Live at Georgia Theater

(Columbia; US: 15 Jun 2004; UK: Available as import)

Derek Trucks may be best known these days—if he’s known at all—for his current stint as a guitarist in the Allman Brothers band (along with his uncle, drummer Butch Trucks). But he’s got a solid solo career, too, and after hearing Live at Georgia Theater, calling Trucks a blues-rock guitarist is a little like calling Michael Jordan just another basketball player; that is to say, it’s a more than a tad reductive.


Culled from an October 2003 performance, Live… all but explodes with musical experimentation and fusion. Rock, jazz, gospel, blues, and Americana are all stewed together under Trucks’s adventurous ear and steady hand. The results are nothing less than amazing, especially considering Trucks is only 24 years old. (By comparison, I’m 24 and I’ve never shown mastery over one musical style, let alone a half-dozen, and I’m not married to blues guitarist/hottie Susan Tedeschi, and Trucks is. Nobody ever said life was fair.)


Where was I? Oh yeah, the CD review. Aside from the usual live concert disc gripes inherent to the format—the “you-had-to-be-there” vibe, the album length (two hours on disc feels a lot longer than two hours at a concert venue), a few passages that are presumably hypnotizing live that are narcotizing on disc—Live at Georgia Theater is a great example of the vitality and community of live music. Every musician in Trucks’s band is working in, um, concert, and pulling each other to greater heights and every one gets their moment in the musical sun, too. To wit, on opener “Kam-ma-lay”, Kofi Burbridge’s jazzy flute builds on Trucks’s clean guitar lines, which bloomed from Count Mbutu and Yonrico Scott’s percussion section. Each song boasts enough different musical passages to keep even the most ADD-addled fan rapt. I’m not a jazz guy, so I don’t know the difference between inspired improvisation and musical wanking in instances like Mbutu and Scott’s rumbling intro to, and Burbridge’s Zappa-esque flute freak out on, “Angola”, but such moments held my attention, and judging from the hoots ‘n’ hollers on the disc, the crowd appreciated the goings-on too.
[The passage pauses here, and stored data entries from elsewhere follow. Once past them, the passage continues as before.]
Lemma lstrip_no_leading (l : list ascii) : no_leading_space (lstrip l).
Proof.
  induction l as [|c t IH]; simpl; [done|].
  destruct (is_space c) eqn:Hc; [exact IH|exact Hc].
Qed.

Lemma rstrip_no_trailing (l : list ascii) : no_trailing_space (rstrip l).
Proof.
  unfold no_trailing_space.
  induction l as [|c t IH]; simpl; [done|].
  destruct (rstrip t) as [|a r].
  - destruct (is_space c) eqn:Hc; simpl; [done|exact Hc].
  - exact IH.
Qed.

Lemma rstrip_keeps_no_leading (l : list ascii) :
  no_leading_space l -> no_leading_space (rstrip l).
Proof.
  destruct l as [|c t]; simpl; [done|]. intros Hc.
  destruct (rstrip t); [by rewrite Hc|exact Hc].
Qed.

Lemma lstrip_id (l : list ascii) : no_leading_space l -> lstrip l = l.
Proof. destruct l as [|c t]; simpl; [done|]. by intros ->. Qed.

Lemma rstrip_id (l : list ascii) : no_trailing_space l -> rstrip l = l.
Proof.
  unfold no_trailing_space.
  induction l as [|c t IH]; simpl; [done|].
  destruct t as [|a r].
  - simpl. by intros ->.
  - intros H. rewrite IH by exact H. reflexivity.
Qed.

Lemma spaced_no_adjacent (l : list ascii) :
  forall b, spaced b l = true -> no_adjacent_spaces l.
Proof.
  induction l as [|c t IH]; intros b H i x y Hx Hy [Sx Sy].
  - discriminate.
  - destruct i as [|i]; simpl in *.
    + injection Hx as ->. destruct t as [|d t']; [discriminate|].
      injection Hy as ->. rewrite Sx in H.
      apply andb_prop in H as [_ H]. simpl in H. rewrite Sy in H. discriminate.
    + assert (Ht : exists b', spaced b' t = true).
      { destruct (is_space c); [|by eexists].
        apply andb_prop in H as [_ H]. by eexists. }
      destruct Ht as [b' Ht]. exact (IH b' Ht i x y Hx Hy (conj Sx Sy)).
Qed.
It’s not just instrumental mastery on Live… either. Vocalist Mike Mattison’s smoky, soulful voice is the perfect tool for both blues laments (the ambling “Gonna Move”, blues chestnut “Leaving Trunk”, and the lost-my-baby “Feel So Bad”) and uplifting gospel-tinged numbers like the cry for freedom “I Wish I Knew”, where he keeps his emotions in check rather than opting for histrionics. Pardon the cliché, but Live at the Georgia Theater is the sound of a band operating at the peak of its powers.


Earlier I ran down a laundry list of live-disc gripes, which, hey, you can either take or leave. But here’s a legitimate complaint: Live at Georgia Theater can’t be bought at any store. It’s available only through iTunes and the band’s website. Luddite Derek Trucks fans, write (no email!) your congressman. This album is a major artistic statement, an affirmation of musical togetherness… not some throwaway b-side or fan club-only Christmas single; it deserves a better fate! The Powers That Be have spoken, though if you’re an open-minded music lover willing to embrace blues, jazz, gospel, etc., in one lovingly-crafted serving, Live at Georgia Theater is an album for which it’s worth jumping through a few extra hoops to get.